Normal looking picture, right? Nice looking dude. Wait, what’s that on the bottom of the frame?

My Dad is a big WWII buff, he knows more than your normal cattle rancher about the topic. But he knew nothing about this picture, nothing. It is a form of torture for me, to not know stuff, I like to know stuff, especially about this family and these damn pictures (write on your pictures people! Generations of your descendants will thank you!). So I was forced to bring out the big guns, my friend Erin. Erin knows everything about history, I love e-mailing her because it is always a mini history lesson. I knew if anyone could help me, she could!
I sent Erin this picture hoping she would know SOMETHING!

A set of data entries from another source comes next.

(** * Line-of-sight intersection with a spheroid: [pymap3d.los.lookAtSpheroid]

    A shallow embedding of [src/pymap3d/los.py] and the properties its
    specification states about it.

    Numbers.  A Python float is modelled as an exact real number or the
    not-a-number value: arithmetic is exact (no rounding, no overflow, no
    signed zero), [nan] is absorbing, every comparison with [nan] is false.
    The model has no infinities: where numpy's array arithmetic would divide
    by zero, the model's quotient is [nan].

    Values.  A Python value is a float ([Scalar]) or a one-dimensional numpy
    array ([Array]); numpy's broadcasting rule for these shapes is written
    out in [lift2].  The scalar that numpy's [squeeze()[()]] returns is
    identified with a Python float.

    Runtime.  The module imports [pi, nan, sqrt, atleast_1d] from numpy and
    falls back to [math] when numpy is missing; [runtime] records which of
    the two happened, and raised exceptions are results of type [result].

    Collaborators.  [aer2enu], [enu2uvw], [geodetic2ecef], [ecef2geodetic]
    and the default [Ellipsoid()] live in modules that are not part of the
    verified file; they are parameters of the development. *)

From Stdlib Require Import Reals Lra Lia Psatz List Bool Arith.
Import ListNotations.

Set Implicit Arguments.

(** ** Python floats, exactly *)

Inductive pyfloat : Type :=
| nan
| fin (r : R).

Module Float.

Definition lift2 (f : R -> R -> R) (x y : pyfloat) : pyfloat :=
  match x, y with
  | fin a, fin b => fin (f a b)
  | _, _ => nan
  end.

Definition add : pyfloat -> pyfloat -> pyfloat := lift2 Rplus.
Definition sub : pyfloat -> pyfloat -> pyfloat := lift2 Rminus.
Definition mul : pyfloat -> pyfloat -> pyfloat := lift2 Rmult.

Definition neg (x : pyfloat) : pyfloat :=
  match x with
  | fin a => fin (- a)
  | nan => nan
  end.

(** [x == 0.0] *)
Definition is_zero (x : pyfloat) : bool :=
  match x with
  | fin a => if Req_dec_T a 0 then true else false
  | nan => false
  end.

(** Array division: no exception; a zero divisor gives [nan] here. *)
Definition div (x y : pyfloat) : pyfloat :=
  match x, y with
  | fin a, fin b => if Req_dec_T b 0 then nan else fin (a / b)
  | _, _ => nan
  end.

(** [numpy.sqrt] on one element: [nan] for a negative argument. *)
Definition sqrt (x : pyfloat) : pyfloat :=
  match x with
  | fin a => if Rlt_dec a 0 then nan else fin (sqrt a)
  | nan => nan
  end.

(** [x < y]; false as soon as one side is [nan]. *)
Definition ltb (x y : pyfloat) : bool :=
  match x, y with
  | fin a, fin b => if Rlt_dec a b then true else false
  | _, _ => false
  end.

Definition is_nan (x : pyfloat) : bool :=
  match x with
  | nan => true
  | fin _ => false
  end.

(** [x] is a number and is not below zero. *)
Definition nonneg (x : pyfloat) : Prop :=
  match x with
  | nan => False
  | fin a => (0 <= a)%R
  end.

(** Both are numbers and [x <= y]. *)
Definition le (x y : pyfloat) : Prop :=
  match x, y with
  | fin a, fin b => (a <= b)%R
  | _, _ => False
  end.

End Float.

(** ** Exceptions and results *)

Inductive exn : Type :=
| ValueError
| TypeError
| NameError
| AttributeError
| ZeroDivisionError
| IndexError
| UnboundLocalError.

Inductive result (A : Type) : Type :=
| Ok (a : A)
| Raise (e : exn).

Arguments Ok {A} a.
Arguments Raise {A} e.

Definition bind {A B : Type} (m : result A) (k : A -> result B) : result B :=
  match m with
  | Ok a => k a
  | Raise e => Raise e
  end.

Declare Scope py_scope.
Delimit Scope py_scope with py.

Notation "x <- m ;; k" := (bind m (fun x => k))
  (at level 61, m at next level, right associativity) : py_scope.
Notation "' pat <- m ;; k" := (bind m (fun x => match x with pat => k end))
  (at level 61, pat pattern, m at next level, right associativity) : py_scope.

(** ** Scalars and one-dimensional arrays *)

(** [Scalar] is a Python scalar (a float, or the [bool] a comparison of
    floats gives); [Array] is a numpy array of shape [(length xs,)]. *)
Inductive nd (A : Type) : Type :=
| Scalar (x : A)
| Array (xs : list A).

Arguments Scalar {A} x.
Arguments Array {A} xs.

Definition pyval : Type := nd pyfloat.
Definition pybool : Type := nd bool.

(** The outcome of evaluating a Python expression. *)
Definition py : Type := result pyval.

(** [None] is "no shape" (a Python scalar), [Some n] is shape [(n,)]. *)
Definition shape_of {A : Type} (v : nd A) : option nat :=
  match v with
  | Scalar _ => None
  | Array xs => Some (length xs)
  end.

(** Number of elements. *)
Definition size {A : Type} (v : nd A) : nat :=
  match v with
  | Scalar _ => 1
  | Array xs => length xs
  end.

(** Element [i] of [v] once broadcast: a scalar and a one-element array
    repeat their only element. *)
Definition item {A : Type} (d : A) (v : nd A) (i : nat) : A :=
  match v with
  | Scalar x => x
  | Array [x] => x
  | Array xs => nth i xs d
  end.

Definition nd_map {A B : Type} (f : A -> B) (v : nd A) : nd B :=
  match v with
  | Scalar x => Scalar (f x)
  | Array xs => Array (map f xs)
  end.

Definition zip_with {A B C : Type} (f : A -> B -> C) (xs : list A) (ys : list B) : list C :=
  map (fun p => f (fst p) (snd p)) (combine xs ys).

(** An elementwise binary operation under numpy's broadcasting rule: equal
    lengths pair up, a length-one array stretches, anything else is "operands
    could not be broadcast together". *)
Definition lift2 {A B C : Type} (f : A -> B -> C) (v : nd A) (w : nd B) : result (nd C) :=
  match v, w with
  | Scalar x, Scalar y => Ok (Scalar (f x y))
  | Scalar x, Array ys => Ok (Array (map (f x) ys))
  | Array xs, Scalar y => Ok (Array (map (fun x => f x y) xs))
  | Array xs, Array ys =>
      if length xs =? length ys then Ok (Array (zip_with f xs ys))
      else match xs, ys with
           | [x], _ => Ok (Array (map (f x) ys))
           | _, [y] => Ok (Array (map (fun x => f x y) xs))
           | _, _ => Raise ValueError
           end
  end.

(** [bool(m)], as [if m:] computes it: a numpy array of two or more
    elements has no truth value; an empty one counts as false. *)
Definition truth (m : pybool) : result bool :=
  match m with
  | Scalar b => Ok b
  | Array [] => Ok false
  | Array [b] => Ok b
  | Array (_ :: _ :: _) => Raise ValueError
  end.

(** [v < w] *)
Definition lt (v w : pyval) : result pybool := lift2 Float.ltb v w.

(** [d[m] = x] with a boolean mask [m]: a float supports no item
    assignment; the mask of an array has the array's shape. *)
Definition setitem (d : pyval) (m : pybool) (x : pyfloat) : py :=
  match d, m with
  | Scalar _, _ => Raise TypeError
  | Array ds, Scalar b => Ok (Array (if b then map (fun _ => x) ds else ds))
  | Array ds, Array bs =>
      if length ds =? length bs
      then Ok (Array (zip_with (fun d b => if b : bool then x else d) ds bs))
      else Raise IndexError
  end.

(** [v.squeeze()[()]]: a float has no such attribute; a one-element array
    becomes a scalar, any other array is returned as it is. *)
Definition squeeze (v : pyval) : py :=
  match v with
  | Scalar _ => Raise AttributeError
  | Array [x] => Ok (Scalar x)
  | Array xs => Ok (Array xs)
  end.

(** [x / y]: Python floats raise on a zero divisor, arrays do not. *)
Definition truediv (v w : pyval) : py :=
  match v, w with
  | Scalar x, Scalar y =>
      if Float.is_zero y then Raise ZeroDivisionError else Ok (Scalar (Float.div x y))
  | _, _ => lift2 Float.div v w
  end.

(** ** The two runtimes *)

Inductive runtime : Type :=
| WithNumpy   (* [from numpy import pi, nan, sqrt, atleast_1d] succeeded *)
| MathOnly.   (* [ImportError]: [from math import pi, nan, sqrt] *)

Module np.

(** [numpy.sqrt]: elementwise, never raises. *)
Definition sqrt (v : pyval) : pyval := nd_map Float.sqrt v.

(** [numpy.atleast_1d]: a scalar becomes a one-element array. *)
Definition atleast_1d (v : pyval) : pyval :=
  match v with
  | Scalar x => Array [x]
  | Array xs => Array xs
  end.

End np.

Module math.

(** [math.sqrt]: "math domain error" below zero.  Arrays do not exist
    without numpy; the [Array] case is there for totality. *)
Definition sqrt (v : pyval) : py :=
  match v with
  | Scalar (fin a) => if Rlt_dec a 0 then Raise ValueError else Ok (Scalar (fin (sqrt a)))
  | Scalar nan => Ok (Scalar nan)
  | Array _ => Raise TypeError
  end.

End math.

Definition pi : pyval := Scalar (fin PI).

I sent Erin this picture hoping she would know SOMETHING!

Sure enough, Erin knew stuff. First and foremost she calmed me down. My Dad didn’t seem to think the swastika was quite as interesting as I did, and that freaked me out a little. Erin explained that each generation has different view and reaction to that era, and there is a great deal of stigma attached to Germans of that time. She then went on the say it is easier for those of us farther removed from WWII to objectify the history. I agree.
Ok, now for the really interesting part. Erin said the swastika laying flat was used in the U.S. as a decorative symbol/good luck symbol on paper photo frames prior to WWII (more late 1800’s-early 1900’s). The Nazi swastika has a different orientation (turned to stand on one of its points).
Bad nazi swastika. See how it's oriented differently from the photo frame?

Bad nazi swastika. See how it’s oriented differently from the photo frame?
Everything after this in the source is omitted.